L'avis de... Sophie Vermeille, présidente de « Droit et Croissance »

« Les dispositifs légaux ne sont pas suffisamment efficaces »

le 02/04/2015 L'AGEFI Hebdo

« Les dispositifs légaux ne sont pas suffisamment efficaces »
Sophie Vermeille, présidente de « Droit et Croissance »

Les « dividend recaps » sont-ils correctement encadrés en France ?
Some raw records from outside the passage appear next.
(* ===== verification/EventLoop.v ===== *)
(** [SessionsEventLoop] (src/server/sessionseventloop.cpp) and the session
    objects it drives ([BasicServerSession] and [ServerSession] of
    src/server/serversession.h).

    A session object is identified by its address.  What its coroutine does is
    given by the deadlines it leaves at each suspension: the list [co]; the
    coroutine has finished when the list is empty.  Freed objects are not in the
    heap any more: using one is undefined behaviour.  Taking the spin lock twice
    never returns. *)

From Stdlib Require Import Ascii String NArith ZArith Lia.
From stdpp Require Import base gmap strings list sorting.
From S2P Require Import Prelude Http Effects.
Local Open Scope getodac_scope.

Record object := Object {
  order : N;
  (** the deadlines at the coroutine's remaining suspensions *)
  co : list Z;
  (** the coroutine ends by an exception *)
  fails : bool;
  next_timeout : Z
}.

Record eloop := Loop {
  m_sessions : gset N;
  m_activeSessions : Z;
  m_deleteLaterObjects : gset N;
  (** [m_deleteLaterMutex] is held *)
  lock : bool;
  (** the sessions whose socket is registered with epoll *)
  epoll : gset N;
  m_eventFd : N;
  (** the eventfd's counter *)
  counter : Z;
  m_quit : bool;
  objects : gmap N object
}.

Definition set_sessions (x : gset N) (s : eloop) : eloop :=
  Loop x (m_activeSessions s) (m_deleteLaterObjects s) (lock s) (epoll s) (m_eventFd s) (counter s)
    (m_quit s) (objects s).
Definition set_active (x : Z) (s : eloop) : eloop :=
  Loop (m_sessions s) x (m_deleteLaterObjects s) (lock s) (epoll s) (m_eventFd s) (counter s)
    (m_quit s) (objects s).
Definition set_deleteLater (x : gset N) (s : eloop) : eloop :=
  Loop (m_sessions s) (m_activeSessions s) x (lock s) (epoll s) (m_eventFd s) (counter s)
    (m_quit s) (objects s).
Definition set_lock (x : bool) (s : eloop) : eloop :=
  Loop (m_sessions s) (m_activeSessions s) (m_deleteLaterObjects s) x (epoll s) (m_eventFd s) (counter s)
    (m_quit s) (objects s).
Definition set_epoll (x : gset N) (s : eloop) : eloop :=
  Loop (m_sessions s) (m_activeSessions s) (m_deleteLaterObjects s) (lock s) x (m_eventFd s) (counter s)
    (m_quit s) (objects s).
Definition set_counter (x : Z) (s : eloop) : eloop :=
  Loop (m_sessions s) (m_activeSessions s) (m_deleteLaterObjects s) (lock s) (epoll s) (m_eventFd s) x
    (m_quit s) (objects s).
Definition set_quit (x : bool) (s : eloop) : eloop :=
  Loop (m_sessions s) (m_activeSessions s) (m_deleteLaterObjects s) (lock s) (epoll s) (m_eventFd s)
    (counter s) x (objects s).
Definition set_objects (x : gmap N object) (s : eloop) : eloop :=
  Loop (m_sessions s) (m_activeSessions s) (m_deleteLaterObjects s) (lock s) (epoll s) (m_eventFd s)
    (counter s) (m_quit s) x.

(** * Registration *)

(** [epoll_ok] is whether [epoll_ctl(EPOLL_CTL_ADD)] succeeds. *)
Definition registerSession (p : N) (epoll_ok : bool) : M eloop unit :=
  modify (fun s => set_sessions ({[p]} ∪ m_sessions s) s) >>>
  if epoll_ok then
    modify (fun s => set_epoll ({[p]} ∪ epoll s) s) >>>
    modify (fun s => set_active (wrap32 (m_activeSessions s + 1)) s)
  else throw (ex_std (runtime_error (str "Can't register session"))).

(** [EPOLL_CTL_DEL] fails with ENOENT for a socket that is not registered. *)
Definition ENOENT : Z := 2.

Definition unregisterSession (p : N) : M eloop unit :=
  s <-- gets id ;;
  if decide (p ∈ m_sessions s) then
    modify (fun s => set_sessions (m_sessions s ∖ {[p]}) s) >>>
    if decide (p ∈ epoll s) then
      modify (fun s => set_epoll (epoll s ∖ {[p]}) s) >>>
      modify (fun s => set_active (wrap32 (m_activeSessions s - 1)) s)
    else throw (ex_code ENOENT)
  else skip.

(** [SpinLock::lock] by the thread that may hold it already. *)
Definition acquire : M eloop unit := fun s =>
  if lock s then (Suspended, s) else (Done tt, set_lock true s).

Definition release : M eloop unit := modify (set_lock false).

Definition deleteLater (p : N) : M eloop unit :=
  try_catch (unregisterSession p) (fun _ => skip) >>>
  acquire >>>
  modify (fun s => set_deleteLater ({[p]} ∪ m_deleteLaterObjects s) s) >>>
  release.

(** [eventfd_write]: adds to the counter, and does nothing when the counter
    would exceed its maximum. *)
Definition eventfd_write (v : Z) : M eloop unit :=
  modify (fun s => if (counter s + v <=? SIZE_MAX - 1)%Z then set_counter (counter s + v) s else s).

(** [eventfd_read]: the counter, which becomes zero; fails when it is zero. *)
Definition eventfd_read : M eloop (option Z) := fun s =>
  if (counter s =? 0)%Z then (Done None, s) else (Done (Some (counter s)), set_counter 0 s).

Definition shutdown : M eloop unit := modify (set_quit true) >>> eventfd_write 1.

(** [Wakeupper::wakeup] of the session [p], from any thread. *)
Definition wakeupper_wakeup (p : N) : M eloop unit := eventfd_write (Z.of_N p).

(** * Sessions *)

Definition get_object (p : N) : M eloop object := fun s =>
  match objects s !! p with
  | Some o => (Done o, s)
  | None => (Undefined, s)
  end.

(** [static_cast<bool>(m_ioYield)] *)
Definition alive (o : object) : bool := match co o with [] => false | _ => true end.

(** [m_ioYield(ec)]: runs the coroutine to its next suspension or its end; a
    coroutine that ends by an exception calls [deleteLater] ([ioLoop]'s [catch]
    in serversession.h).  Resuming a finished coroutine is undefined. *)
Definition m_ioYield (p : N) : M eloop unit :=
  o <-- get_object p ;;
  match co o with
  | [] => undefined
  | t :: rest =>
      modify (fun s => set_objects (<[p := Object (order o) rest (fails o) t]> (objects s)) s) >>>
      when (fails o && bool_decide (rest = []))%bool (deleteLater p)
  end.

(** [while (m_ioYield) m_ioYield(ec);] *)
Fixpoint quit_loop (fuel : nat) (p : N) : M eloop unit :=
  o <-- get_object p ;;
  if alive o then
    match fuel with
    | O => undefined
    | S fuel' => m_ioYield p >>> quit_loop fuel' p
    end
  else skip.

Definition quitIoLoop (p : N) : M eloop unit :=
  o <-- get_object p ;; quit_loop (length (co o)) p.

Definition EPOLLIN : N := 1.
Definition EPOLLPRI : N := 2.
Definition EPOLLOUT : N := 4.
Definition EPOLLERR : N := 8.
Definition EPOLLHUP : N := 16.
Definition EPOLLRDHUP : N := 8192.

Definition error_events : N := N.lor EPOLLERR (N.lor EPOLLRDHUP EPOLLHUP).
Definition io_events : N := N.lor EPOLLIN (N.lor EPOLLPRI EPOLLOUT).

Definition processEvents (p events : N) : M eloop unit :=
  if negb (N.land events error_events =? 0)%N then quitIoLoop p >>> deleteLater p
  else if negb (N.land events io_events =? 0)%N then
    o <-- get_object p ;; if alive o then m_ioYield p else deleteLater p
  else deleteLater p.

Definition session_timeout (p : N) : M eloop unit := quitIoLoop p >>> deleteLater p.

Definition session_wakeup (p : N) : M eloop unit :=
  o <-- get_object p ;; if alive o then m_ioYield p else deleteLater p.

(** [~ServerSession] and the end of the object's life. *)
Definition destroy (p : N) : M eloop unit :=
  quitIoLoop p >>>
  try_catch (unregisterSession p) (fun _ => skip) >>>
  modify (fun s => set_objects (delete p (objects s)) s).

(** * One pass of the loop *)

(** [sessionEvents.insert(std::upper_bound(...), ev)]: before the first session
    with a greater order. *)
Fixpoint insert_event (ord : N -> N) (ev : N * N) (l : list (N * N)) : list (N * N) :=
  match l with
  | [] => [ev]
  | e :: l' => if (ord ev.1 <? ord e.1)%N then ev :: e :: l' else e :: insert_event ord ev l'
  end.

Definition balance (ord : N -> N) (evs : list (N * N)) : list (N * N) :=
  fold_left (fun l ev => insert_event ord ev l) evs [].

(** [event.data.fd != m_eventFd]: [fd] is the low half of the union with the
    session's address. *)
Definition is_session (s : eloop) (ev : N * N) : bool := negb (ev.1 mod 2 ^ 32 =? m_eventFd s)%N.

Definition object_order (s : eloop) (p : N) : N :=
  match objects s !! p with Some o => order o | None => 0%N end.

Definition dispatch (workloadBalancing : bool) (evs : list (N * N)) : M eloop bool :=
  s <-- gets id ;;
  let sessionEvents := List.filter (is_session s) evs in
  let wokeup := negb (forallb (is_session s) evs) in
  iterM (fun ev => processEvents ev.1 ev.2)
    (if workloadBalancing then balance (object_order s) sessionEvents else sessionEvents) >>>
  ret wokeup.

(** The value an [eventfd_read] loop collects: a second read finds zero. *)
Definition wokeup_sessions (wokeup : bool) : M eloop (option Z) :=
  if wokeup then
    data <-- eventfd_read ;;
    ret (match data with Some d => if (d =? 1)%Z then None else Some d | None => None end)
  else ret None.

(** [max(1000ms, duration_cast<ms>(deadline - now) + 50ms)] *)
Definition wait_for (now deadline : Z) : Z :=
  Z.max 1000 (Z.quot (deadline - now) 1000000 + 50).

Fixpoint check_sessions (woken : option Z) (now : Z) (sessions : list N) (timeout : Z) : M eloop Z :=
  match sessions with
  | [] => ret timeout
  | p :: rest =>
      when (bool_decide (woken = Some (Z.of_N p))) (session_wakeup p) >>>
      o <-- get_object p ;;
      let deadline := next_timeout o in
      if (deadline =? 0)%Z then check_sessions woken now rest timeout
      else if (deadline <=? now)%Z then session_timeout p >>> check_sessions woken now rest timeout
      else
        check_sessions woken now rest
          (if (timeout =? -1)%Z then wait_for now deadline else Z.min timeout (wait_for now deadline))
  end.

Definition delete_all : M eloop unit :=
  acquire >>>
  l <-- gets (fun s => elements (m_deleteLaterObjects s)) ;;
  iterM destroy l >>>
  modify (set_deleteLater ∅) >>>
  release.

(** A [std::set] of pointers is walked in the order of the addresses. *)
Definition addresses (x : gset N) : list N := merge_sort N.le (elements x).

(** One round of [SessionsEventLoop::loop] after [epoll_wait] returned [evs]: the
    timeout of the next wait. *)
Definition loop_pass (workloadBalancing : bool) (evs : list (N * N)) (now : Z) : M eloop Z :=
  wokeup <-- dispatch workloadBalancing evs ;;
  woken <-- wokeup_sessions wokeup ;;
  sessions <-- gets (fun s => addresses (m_sessions s)) ;;
  timeout <-- check_sessions woken now sessions (-1) ;;
  delete_all >>>
  ret timeout.

(** * Invariant *)

(** The counter of active sessions is the number of sockets registered with
    epoll; a session waiting for its deletion is unregistered and its coroutine
    has finished; no list holds a freed object. *)
Definition inv (s : eloop) : Prop :=
  epoll s ⊆ m_sessions s /\
  m_activeSessions s = wrap32 (Z.of_nat (size (epoll s))) /\
  m_sessions s ⊆ dom (objects s) /\ m_deleteLaterObjects s ⊆ dom (objects s) /\
  m_deleteLaterObjects s ## m_sessions s /\
  (forall p o, p ∈ m_deleteLaterObjects s -> objects s !! p = Some o -> co o = []).

(** What an operation on the session [p] may change. *)
Definition frame (p : N) (s s' : eloop) : Prop :=
  inv s' /\ lock s' = lock s /\ dom (objects s') = dom (objects s) /\
  (forall q, q <> p -> objects s' !! q = objects s !! q) /\
  m_sessions s' ⊆ m_sessions s /\ m_sessions s ∖ {[p]} ⊆ m_sessions s' /\
  m_deleteLaterObjects s ⊆ m_deleteLaterObjects s' /\
  m_deleteLaterObjects s' ⊆ {[p]} ∪ m_deleteLaterObjects s /\
  m_eventFd s' = m_eventFd s /\ counter s' = counter s.

Lemma frame_refl p s : inv s -> frame p s s.
Proof. intros H. unfold frame. split_and!; set_solver. Qed.

Lemma frame_trans p s1 s2 s3 : frame p s1 s2 -> frame p s2 s3 -> frame p s1 s3.
Proof.
  intros (A1 & A2 & A3 & A4 & A5 & A6 & A7 & A8 & A9 & A10) (B1 & B2 & B3 & B4 & B5 & B6 & B7 & B8 & B9 & B10).
  unfold frame. split_and!; [done|congruence|congruence| |set_solver..|congruence|congruence].
  intros q Hq. by rewrite B4, A4.
Qed.

(** The effect of a caught [unregisterSession]. *)
Definition evict (p : N) (s : eloop) : eloop :=
  if decide (p ∈ m_sessions s) then
    let s1 := set_sessions (m_sessions s ∖ {[p]}) s in
    if decide (p ∈ epoll s) then
      set_active (wrap32 (m_activeSessions s - 1)) (set_epoll (epoll s ∖ {[p]}) s1)
    else s1
  else s.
Entendues au sens large, ces opérations consistent pour les fonds LBO (leveraged buy-out) à endetter davantage la société cible afin d’obtenir un retour sur investissement (sous la forme d’une distribution de dividendes mais aussi souvent d’un remboursement de prêt d’actionnaire) avant même leur sortie au capital de la société cible et le paiement des créanciers ayant financé l’acquisition, pourtant situés à un rang de priorité plus élevé. Ces opérations conduisent parfois à précipiter les sociétés sous LBO en défaut. La difficulté est, alors, que les dispositifs légaux actuels destinés à permettre la réintégration des sommes soustraites dans la société, au profit des créanciers, ne sont pas suffisamment efficaces. L’action en nullité des périodes suspectes en particulier est de faible utilité car son champ d’application est limité, et le juge a seulement la possibilité de faire remonter la date de cessation des paiements à 18 mois avant la date du jugement d’ouverture de la procédure collective.

Comment remédier à cela ?

Il serait plus protecteur de faire remonter le début de la période suspecte à la survenance d’un état d’insolvabilité de la société, c’est-à-dire lorsqu’il ne fait pas de doute que la société ne sera pas en mesure de s’acquitter de sa dette compte tenu de ses prévisions de trésorerie future, et ce même si la société n’est pas en cessation des paiements. Cette modification du champ d’application du régime des actions en nullité de la période suspecte permettrait plus aisément de remettre en cause les opérations problématiques.